David Ohana, the company’s general manager, said attempts to ease the situation by getting approval from authorities for the discharge of a cargo ship in the high seas has not borne fruit.

“We tried to address this situation by asking government to discharge our vessel so as to ease pressure at our 180 service stations but this has not been granted,” Mr Ohana said.

However, the problem does not appear to be oil availability, as the system according to Energy Regulatory Commission and also marketers is stable.

By Tuesday evening, Kenya Pipeline reported it had received processing orders from various companies.

Oilibya requested 500,000 litres; KenolKobil 460,000 litres while Oilcom 631,000 litres.
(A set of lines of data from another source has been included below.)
(** * Credential admission: registration and login of the job portal

    A shallow embedding of
      - [src/features/auth/auth.schema.ts]   (the three Zod rule sets),
      - [src/features/auth/server/auth.action.tsx]
                                             ([registrationAction], [loginUserAction]),
      - [src/app/login/Login.tsx]            (the handlers of the login form),
      - [src/app/register/Registration.tsx]  (the handler of the registration form),
    followed by the properties the specification states about them and
    further properties of the code.

    Strings are sequences of UTF-16 code units in the source; the model
    covers the code units below 256, one [ascii] each, so that [length]
    is JavaScript's [.length] and [String.eqb] is [===] on strings. *)

From Stdlib Require Import String Ascii List Bool Arith Lia.
Import ListNotations.
Open Scope string_scope.
Open Scope list_scope.
Open Scope nat_scope.

(* ================================================================== *)
(** ** JavaScript string operations used by the source *)

Module Js.

(** ECMAScript WhiteSpace and LineTerminator code units below 256:
    TAB, LF, VT, FF, CR, SP and NBSP. *)
Definition isWhiteSpace (c : ascii) : bool :=
  let n := nat_of_ascii c in
  ((9 <=? n) && (n <=? 13)) || (n =? 32) || (n =? 160).

(** The line terminators the regular-expression dot refuses. *)
Definition isLineTerminator (c : ascii) : bool :=
  let n := nat_of_ascii c in (n =? 10) || (n =? 13).

Fixpoint trimStart (s : string) : string :=
  match s with
  | EmptyString => EmptyString
  | String c s' => if isWhiteSpace c then trimStart s' else s
  end.

Fixpoint trimEnd (s : string) : string :=
  match s with
  | EmptyString => EmptyString
  | String c s' =>
      match trimEnd s' with
      | EmptyString => if isWhiteSpace c then EmptyString else String c EmptyString
      | t => String c t
      end
  end.

(** [String.prototype.trim] *)
Definition trim (s : string) : string := trimEnd (trimStart s).

(** Lower-case mapping of one code unit: A-Z, and the Latin-1 capitals
    U+00C0..U+00DE except the multiplication sign U+00D7. *)
Definition lowerChar (c : ascii) : ascii :=
  let n := nat_of_ascii c in
  if ((65 <=? n) && (n <=? 90))
     || ((192 <=? n) && (n <=? 222) && negb (n =? 215))
  then ascii_of_nat (n + 32) else c.

(** [String.prototype.toLowerCase] *)
Fixpoint toLowerCase (s : string) : string :=
  match s with
  | EmptyString => EmptyString
  | String c s' => String (lowerChar c) (toLowerCase s')
  end.

(** [s.startsWith(p)] *)
Definition startsWith (s p : string) : bool := String.prefix p s.

Definition chars (s : string) : list ascii := list_ascii_of_string s.

Definition isLower (c : ascii) : bool :=
  let n := nat_of_ascii c in (97 <=? n) && (n <=? 122).
Definition isUpper (c : ascii) : bool :=
  let n := nat_of_ascii c in (65 <=? n) && (n <=? 90).
Definition isDigit (c : ascii) : bool :=
  let n := nat_of_ascii c in (48 <=? n) && (n <=? 57).

(** The part of [s] a leading [.*] can run over: up to the first line
    terminator. *)
Fixpoint firstLine (s : string) : list ascii :=
  match s with
  | EmptyString => []
  | String c s' => if isLineTerminator c then [] else c :: firstLine s'
  end.

(** The lookahead [(?=.*[class])] tried at the start of [s]. *)
Definition lookahead (class : ascii -> bool) (s : string) : bool :=
  existsb class (firstLine s).

End Js.

(* ================================================================== *)
(** ** The validation engine the schemas are written against

    [auth.schema.ts] builds its rule sets with the Zod library.  The
    engine below is the part of it the schemas use: a string schema is a
    list of checks run in declaration order over a payload (a value and
    the issues found so far); a check either overwrites the value
    ([trim], [toLowerCase]) or tests it and pushes an issue.  An issue
    carries a [continue] flag; a payload holding an issue without it is
    aborted, and later checks that declare no [when] clause are skipped. *)

Module Zod.

Inductive IssueCode :=
| invalid_type | too_small | too_big | invalid_format | invalid_value | custom.

Record Issue := mkIssue {
  code : IssueCode;
  path : list string;
  message : string;
  continue : bool
}.

(** A field value is a string or [undefined] ([None]). *)
Record Payload := mkPayload {
  value : option string;
  issues : list Issue
}.

Definition push (p : Payload) (i : Issue) : Payload :=
  {| value := value p; issues := issues p ++ [i] |}.

(** [util.aborted(payload, startIndex)] *)
Definition aborted (iss : list Issue) (startIndex : nat) : bool :=
  existsb (fun i => negb (continue i)) (skipn startIndex iss).

Inductive Check :=
| overwrite (tx : string -> string)
| min_length (minimum : nat) (error : string)
| max_length (maximum : nat) (error : string)
| string_format (pattern : string -> bool) (error : string).

(** The length checks declare a [when] clause (the value is not
    nullish and has a length); the others declare none. *)
Definition when (ch : Check) : option (option string -> bool) :=
  match ch with
  | min_length _ _ | max_length _ _ =>
      Some (fun v => match v with Some _ => true | None => false end)
  | _ => None
  end.

(** One check applied to the payload.  Every issue of a check is
    pushed with [continue := true] (no check of the schemas sets
    [abort]).  A check is never run on [undefined] (see [runChecks]). *)
Definition check (ch : Check) (p : Payload) : Payload :=
  match value p with
  | None => p
  | Some s =>
      match ch with
      | overwrite tx => {| value := Some (tx s); issues := issues p |}
      | min_length minimum error =>
          if minimum <=? String.length s then p
          else push p (mkIssue too_small [] error true)
      | max_length maximum error =>
          if String.length s <=? maximum then p
          else push p (mkIssue too_big [] error true)
      | string_format pattern error =>
          if pattern s then p
          else push p (mkIssue invalid_format [] error true)
      end
  end.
A ship, PVT Dolphin, was also in the process of discharging petrol at Mombasa on Wednesday.

The independent dealers say they have not had supplies since Saturday and blame the price regulation for the crisis.

They say wholesale prices have been rising with each new price ceiling.

“The situation is very bad right now and our members have run dry. We were experiencing healthy competition between majors and independents before but now they keep raising wholesale prices,” said Kenya Independent Petroleum Dealers Association chairman Keith Ngirachu.

“How do you control price of a product you don’t have?”

The fuel crunch comes as Kenyans grapple with the effects of high global crude prices.

On April 18, 2011 the government announced reductions of Sh2.06 and Sh2.16 on diesel and kerosene respectively, bringing the new prices to Sh105.44 and Sh88.73 per litre.

Kerosene is set for a further Sh5.04 reduction if Parliament approves proposals to scrap all taxes for the commodity.

ERC had blamed the delay in price revision on slow release of data on untaxed oil stocks by the Kenya Revenue Authority.

While the petrol shortage may largely affect private motorists and non-commercial fleets, the disruption of economic activity, however, short-lived, may only worsen the situation made worse by drought and double-digit inflation levels.